What you should do: Start your answer with the line containing "split; [|split; [|split; [|split]]]." and end it with the last line of the records below, retyping every line between exactly and adding nothing.

Data listing:
(** The store after [splitInternal] has moved the upper half of the node
    at [c] to the fresh node. *)
Lemma split_internal_store lvl H0 h c n mid :
  shaped lvl H0 h → h !! c = Some (Some n) → isLeaf n = false →
  (mid < length (keys n))%nat →
  let n_new := mkNode false (drop (S mid) (keys n)) (drop (S mid) (children n)) [] None 0 in
  let n_c := with_children (take (S mid) (children n)) (with_keys (take mid (keys n)) n) in
  let h' := <[c := Some n_c]> (h ++ [Some n_new]) in
  shaped (lvl_with lvl h (lvl c)) H0 h'
  ∧ (∀ a, leaf_view h' a = leaf_view h a)
  ∧ (∀ x, x ≠ c → x ≠ length h → skel h' x = skel h x)
  ∧ is_Some (skel h' c) ∧ is_Some (skel h' (length h)).
Proof.
  intros Hsh Hn Hleaf Hmid n_new n_c h'.
  pose proof (skel_lookup _ _ _ Hn) as Hskel. rewrite Hleaf in Hskel.
  destruct (Hsh _ _ _ _ _ Hskel) as [Hbound [Hlen Hcs]].
  assert (Hc : (c < length h)%nat) by by eapply lookup_lt_Some.
  assert (Hlive : is_Some (skel h c)) by by eexists.
  assert (Hsh1 : shaped (lvl_with lvl h (lvl c)) H0 (h ++ [Some n_new])).
  { apply (shaped_alloc lvl H0 H0); [done|lia|done|]. unfold fits. cbn. split.
    - rewrite !length_drop. lia.
    - intros x Hx%subseteq_drop. by apply Hcs. }
  assert (Hc1 : is_Some (skel (h ++ [Some n_new]) c)) by by apply skel_alloc_live.
  split; [|split; [|split; [|split]]].
  - apply shaped_update; [done|done|]. unfold fits. cbn. rewrite Hleaf. split.
    + rewrite !length_take. lia.
    + intros x Hx%subseteq_take. destruct (Hcs x Hx) as [Hxl Hxv].
      split; [by apply skel_alloc_live|]. rewrite !lvl_with_old by done. done.
  - intros a. unfold h'. rewrite leaf_view_insert by (rewrite length_app; cbn; lia).
    rewrite leaf_view_alloc. cbn. rewrite Hleaf.
    destruct (decide (c = a)) as [<-|].
    + symmetry. unfold leaf_view. by rewrite Hn, Hleaf.
    + destruct (decide (a = length h)) as [->|]; [|done]. by rewrite leaf_view_fresh.
  - intros x Hxc Hxn. unfold h'. rewrite skel_insert by (rewrite length_app; cbn; lia).
    rewrite decide_False by done. rewrite skel_alloc. by rewrite decide_False.
  - unfold h'. rewrite skel_insert by (rewrite length_app; cbn; lia).
    rewrite decide_True by done. by eexists.
  - unfold h'. rewrite skel_insert by (rewrite length_app; cbn; lia).
    rewrite decide_False by lia. rewrite skel_alloc, decide_True by done. by eexists.
Qed.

Written reply:
  split; [|split; [|split; [|split]]].
  - apply shaped_update; [done|done|]. unfold fits. cbn. rewrite Hleaf. split.
    + rewrite !length_take. lia.
    + intros x Hx%subseteq_take. destruct (Hcs x Hx) as [Hxl Hxv].
      split; [by apply skel_alloc_live|]. rewrite !lvl_with_old by done. done.
  - intros a. unfold h'. rewrite leaf_view_insert by (rewrite length_app; cbn; lia).
    rewrite leaf_view_alloc. cbn. rewrite Hleaf.
    destruct (decide (c = a)) as [<-|].
    + symmetry. unfold leaf_view. by rewrite Hn, Hleaf.
    + destruct (decide (a = length h)) as [->|]; [|done]. by rewrite leaf_view_fresh.
  - intros x Hxc Hxn. unfold h'. rewrite skel_insert by (rewrite length_app; cbn; lia).
    rewrite decide_False by done. rewrite skel_alloc. by rewrite decide_False.
  - unfold h'. rewrite skel_insert by (rewrite length_app; cbn; lia).
    rewrite decide_True by done. by eexists.
  - unfold h'. rewrite skel_insert by (rewrite length_app; cbn; lia).
    rewrite decide_False by lia. rewrite skel_alloc, decide_True by done. by eexists.
Qed.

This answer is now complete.